12 min readJul 26, 2024

Greetings everyone! I’m Luis Zerkowski and, for the past couple of months, I’ve spent a lot of my time working on a super exciting Google Summer of Code 2024 project for HumanAI Foundation and I’m very happy to finally be able to share a bit of my progress so far! Welcome to Duet ChorAIgraphy, where we try to explore the beauty of the connections between two dancers in a duet through the lens of machine learning!

This project is heavily inspired on work done by my amazing supervisors (choreography and choreo-graph), who have previously explored the connections between AI and dance for solo performances. During the selection process, I also reproduced one of these pipelines.

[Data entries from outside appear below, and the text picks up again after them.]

Lemma within_take lo hi L : ∀ i, within lo hi i L = take (Z.to_nat (hi - Z.max lo i + 1)) (drop (Z.to_nat (Z.max lo i - i)) L).
Proof.
  induction L as [|s L IH]; intros i; cbn [within]; [by rewrite drop_nil, take_nil|]. rewrite IH. case_bool_decide as Hb.
  - replace (Z.max lo i - i) with 0 by lia. replace (Z.max lo (i + 1) - (i + 1)) with 0 by lia. simpl. replace (Z.to_nat (hi - Z.max lo i + 1)) with (S (Z.to_nat (hi - Z.max lo (i + 1) + 1))) by lia. done.
  - destruct (decide (hi < Z.max lo i)).
    + replace (Z.to_nat (hi - Z.max lo i + 1)) with 0%nat by lia. by replace (Z.to_nat (hi - Z.max lo (i + 1) + 1)) with 0%nat by lia.
    + replace (Z.to_nat (Z.max lo i - i)) with (S (Z.to_nat (Z.max lo (i + 1) - (i + 1)))) by lia. simpl. do 2 f_equal. lia.
Qed.

(** What LRANGE and LTRIM do with the indexes. *)
Lemma sub_range (L : list (list Z)) a b s e : convert_range (Z.of_nat (length L)) a b = (s, e) →
  sub L a b = if (e <? s) || (Z.of_nat (length L) <=? s) then [] else take (Z.to_nat (e - s + 1)) (drop (Z.to_nat s) L).
Proof.
  intros E. unfold sub. rewrite within_take. assert (s = Z.max (position L a) 0 ∧ e = position L b) as [-> ->].
  { unfold convert_range in E. unfold position. injection E as <- <-. destruct (Z.ltb_spec a 0), (Z.ltb_spec b 0); repeat case_bool_decide; try lia; case_match; try lia;
      repeat match goal with H : (_ <? _) = true |- _ => apply Z.ltb_lt in H | H : (_ <? _) = false |- _ => apply Z.ltb_ge in H end; lia. }
  rewrite Z.sub_0_r. destruct (Z.ltb_spec (position L b) (Z.max (position L a) 0)); simpl; [by replace (Z.to_nat (position L b - Z.max (position L a) 0 + 1)) with 0%nat by lia|].
  destruct (Z.leb_spec (Z.of_nat (length L)) (Z.max (position L a) 0)); [|done]. rewrite drop_ge by lia. apply take_nil.
Qed.

Lemma range_length (L : list (list Z)) a b s e : convert_range (Z.of_nat (length L)) a b = (s, e) → 0 ≤ s.
Proof. unfold convert_range. intros [= <- <-]. destruct (a <? 0), (Z.ltb_spec a 0), (Z.ltb_spec (Z.of_nat (length L) + a) 0); simpl; repeat case_match; lia. Qed.

(** The range clipped at the end of the list. *)
Lemma clip_range (L : list (list Z)) s e : 0 ≤ s → ((e <? s) || (Z.of_nat (length L) <=? s)) = false → let e' := if Z.of_nat (length L) <=? e then Z.of_nat (length L) - 1 else e in
  0 < e' - s + 1 ≤ Z.of_nat (length L) - s ∧ take (Z.to_nat (e - s + 1)) (drop (Z.to_nat s) L) = take (Z.to_nat (e' - s + 1)) (drop (Z.to_nat s) L).
Proof.
  intros Hs [H1 H2]%orb_false_elim. apply Z.ltb_ge in H1. apply Z.leb_gt in H2. destruct (Z.leb_spec (Z.of_nat (length L)) e); simpl; [|split; [lia|done]]. split; [lia|]. rewrite !take_ge by (rewrite length_drop; lia). done.
Qed.

Lemma lrange_ok s D k a b : srv_ok (keys s) D → refines s (spec (LRANGE k a b) D) (lrangeCommand ljunk alloc s k a b).
Proof.
  intros HK. apply with_int_ok; [done|]. intros na _ Ha. apply with_int_ok; [done|]. intros nb _ Hb. apply with_list_ok; [done|]. intros h q L EK ED Hh Hc Hne HL. rewrite (holds_length _ _ _ Hh).
  destruct (convert_range (Z.of_nat (length L)) na nb) as [st en] eqn:Ec. rewrite (sub_range L na nb st en Ec). pose proof (range_length L na nb st en Ec) as Hst. destruct ((en <? st) || (Z.of_nat (length L) <=? st)) eqn:Eo; [by apply answer_ok|].
  destruct (clip_range L st en Hst Eo) as [Hn ->]. set (n := _ - st + 1) in *. pose proof Hh as Hh0. destruct Hh as (ns & sss & Hq & <-). pose proof (qo_small _ _ _ _ Hq) as Hsm. apply orb_false_elim in Eo as [_ Eo]. apply Z.leb_gt in Eo.
  pose proof (iterator_at alloc Halloc h q ns sss true st Hq ltac:(unfold size in *; simpl in *; lia) ltac:(split; [done|lia])) as Hit.
  destruct (norm_index (length (concat sss)) st) as [m|] eqn:Em.
  2: { apply norm_index_range in Em. rewrite (proj2 (Z.ltb_ge st 0) Hst) in Em. lia. }
  pose proof (norm_index_inv _ _ _ Em) as Em'. rewrite (proj2 (Z.leb_le 0 st) Hst) in Em'. destruct Hit as (h' & ns' & it & E & _ & _ & (_ & _ & Hpl) & Hrem). destruct (Hpl (qok_plain _ _ _ _ Hq Hc)) as [-> ->].
  unfold listTypeInitIterator. simpl negb. rewrite E. cbn [mbind option_bind]. assert (Z.to_nat st = m) as -> by lia.
  rewrite (range_replies_ok ljunk alloc Halloc (Z.to_nat n) h q ns sss Hq Hc it _ _ Hrem) by (rewrite length_drop; lia). cbn [mbind option_bind].
  assert (length (take (Z.to_nat n) (drop m (concat sss))) = Z.to_nat n) as El by (rewrite length_take, length_drop; lia). set (R := take (Z.to_nat n) _) in *.
  destruct R as [|r R]; [simpl in El; lia|]. rewrite El. replace (Z.of_nat (Z.to_nat n)) with n by lia.
  settle_server. by eapply srv_same.
Qed.

(** One [quicklistDelRange] of LTRIM. *)
Lemma del_range_holds h q L st n : ql_holds h q L → compress q = 0 → - Z.of_nat (length L) ≤ st ≤ 0 → 0 ≤ n < 2 ^ 63 → (st = 0 → (n = 0 ∨ L ≠ [])) →
  ∃ h' q' r, quicklistDelRange junk ljunk alloc h q st n = Some (h', q', r) ∧ compress q' = 0 ∧ ql_holds h' q' (cut_range L (if st <? 0 then Z.to_nat (Z.of_nat (length L) + st) else 0%nat) (Z.to_nat n)).
Proof.
  intros (ns & sss & Hq & <-) Hc Hst Hn H0. pose proof (qo_small _ _ _ _ Hq) as Hsm. pose proof (del_range_ok junk ljunk alloc Halloc h q ns sss st n Hq Hc ltac:(unfold size in *; simpl in *; lia) ltac:(left; lia) ltac:(lia)) as Hd.
  destruct (norm_index (length (concat sss)) st) as [m|] eqn:Em.
  - pose proof (norm_index_inv _ _ _ Em) as Em'. assert ((if st <? 0 then Z.to_nat (Z.of_nat (length (concat sss)) + st) else 0%nat) = m) as ->.
    { destruct (Z.ltb_spec st 0), (Z.leb_spec 0 st); lia. }
    destruct (Z.ltb_spec 0 n).
    + destruct Hd as (h' & q' & -> & Hb & _ & Hc'). exists h', q', true. split_and!; try done. congruence.
    + assert (n = 0) as -> by lia. exists h, q, false. split_and!; try done. simpl Z.to_nat. rewrite cut_range_0. by exists ns, sss.
  - apply norm_index_range in Em. exists h, q, false. split_and!; try done. destruct (Z.ltb_spec st 0); [lia|]. assert (st = 0) as -> by lia. destruct (H0 eq_refl) as [-> |Hne].
    + simpl Z.to_nat. rewrite cut_range_0. by exists ns, sss.
    + destruct (concat sss); [done|]. simpl in Em. lia.
Qed.

Lemma trim_ends_ok h q L lt rt : ql_holds h q L → compress q = 0 → L ≠ [] → 0 ≤ lt → 0 ≤ rt → lt + rt ≤ Z.of_nat (length L) < 2 ^ 48 →
  ∃ h1 q1 r1 h2 q2 r2, quicklistDelRange junk ljunk alloc h q 0 lt = Some (h1, q1, r1) ∧ quicklistDelRange junk ljunk alloc h1 q1 (- rt) rt = Some (h2, q2, r2) ∧
    compress q2 = 0 ∧ ql_holds h2 q2 (take (length L - Z.to_nat lt - Z.to_nat rt) (drop (Z.to_nat lt) L)).
Proof.
  intros Hh Hc Hne Hlt Hrt Hn. destruct (del_range_holds h q L 0 lt Hh Hc) as (h1 & q1 & r1 & E1 & Hc1 & Hh1); [lia|simpl in *; lia|by right|]. simpl in Hh1.
  unfold cut_range in Hh1. simpl in Hh1. set (L1 := drop (Z.to_nat lt) L) in *. assert (length L1 = (length L - Z.to_nat lt)%nat) as El by apply length_drop.
  destruct (del_range_holds h1 q1 L1 (- rt) rt Hh1 Hc1) as (h2 & q2 & r2 & E2 & Hc2 & Hh2); [lia|simpl in *; lia|intros; left; lia|].
  exists h1, q1, r1, h2, q2, r2. split_and!; try done. unfold cut_range in Hh2. destruct (Z.ltb_spec (- rt) 0).
  - rewrite (drop_ge L1), app_nil_r in Hh2 by lia. replace (length L - Z.to_nat lt - Z.to_nat rt)%nat with (Z.to_nat (Z.of_nat (length L1) + - rt)) by lia. done.
  - assert (rt = 0) as -> by lia. simpl in Hh2. rewrite take_ge by lia. done.
Qed.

Now, we’re taking it a step further and exploring how AI can provide insights to choreographies and inspire creativity for partnering, mostly by visualizing connection subtleties in a duet and generating new dance phrases. On my GitHub repo, you’ll find everything you need to dive into this fascinating world — from code to results, with a very detailed documentation.

Having mentioned them before, I leave here a special thanks to my supervisors, Mariel Pettee and Ilya Vidrin, for all their guidance and support. I also want to thank my work partner, Zixuan Wang, for developing her pipeline alongside mine.

So whether you’re a dancer, a tech enthusiast, or just curious about the intersection of art and AI, I invite you to join me in this adventure. Let’s see how technology can push the boundaries of what’s possible in the world of dance 😁

OK, But What Exactly Is Duet ChorAIgraphy?

It’s a project that aims to implement two pipelines using Graph Neural Networks (GNNs) to study dance duets. The work focuses on two main aspects:

Interpretability of Movements: A pipeline that learns about the connection between the dancers’ bodies in different dance sequences.
Generation of New Sequences: A pipeline that uses these learned connections to generate new dance sequences.

Below, I discuss the preparatory work necessary before effectively implementing the GNNs, and the state of each model together with some results. For specifics on how to set up your own version of the project, I encourage you to check my GitHub repo, which contains a thorough documentation on all steps.

Pose Extraction Pipeline

A key part of any artificial intelligence project is gathering data. To find the best open-source pose extraction tool for the project’s needs, several tools were tested over a few weeks. This section highlights the main tools tested, providing descriptions and comparisons that led to the final choice. It also includes step-by-step instructions on how to install and use the selected tool, making it easy to set up.

Before diving into the technical details, I want to extend special thanks to Ilya Vidrin and his dance team for providing the choreographies used in this project. The images shown here come directly from their performances.

2D Model Exploration

The initial exploration focused on 2D pose extraction models, primarily using AlphaPose. This software, known for its modern models and better pose estimation results compared to most other open-source systems, was thoroughly tested.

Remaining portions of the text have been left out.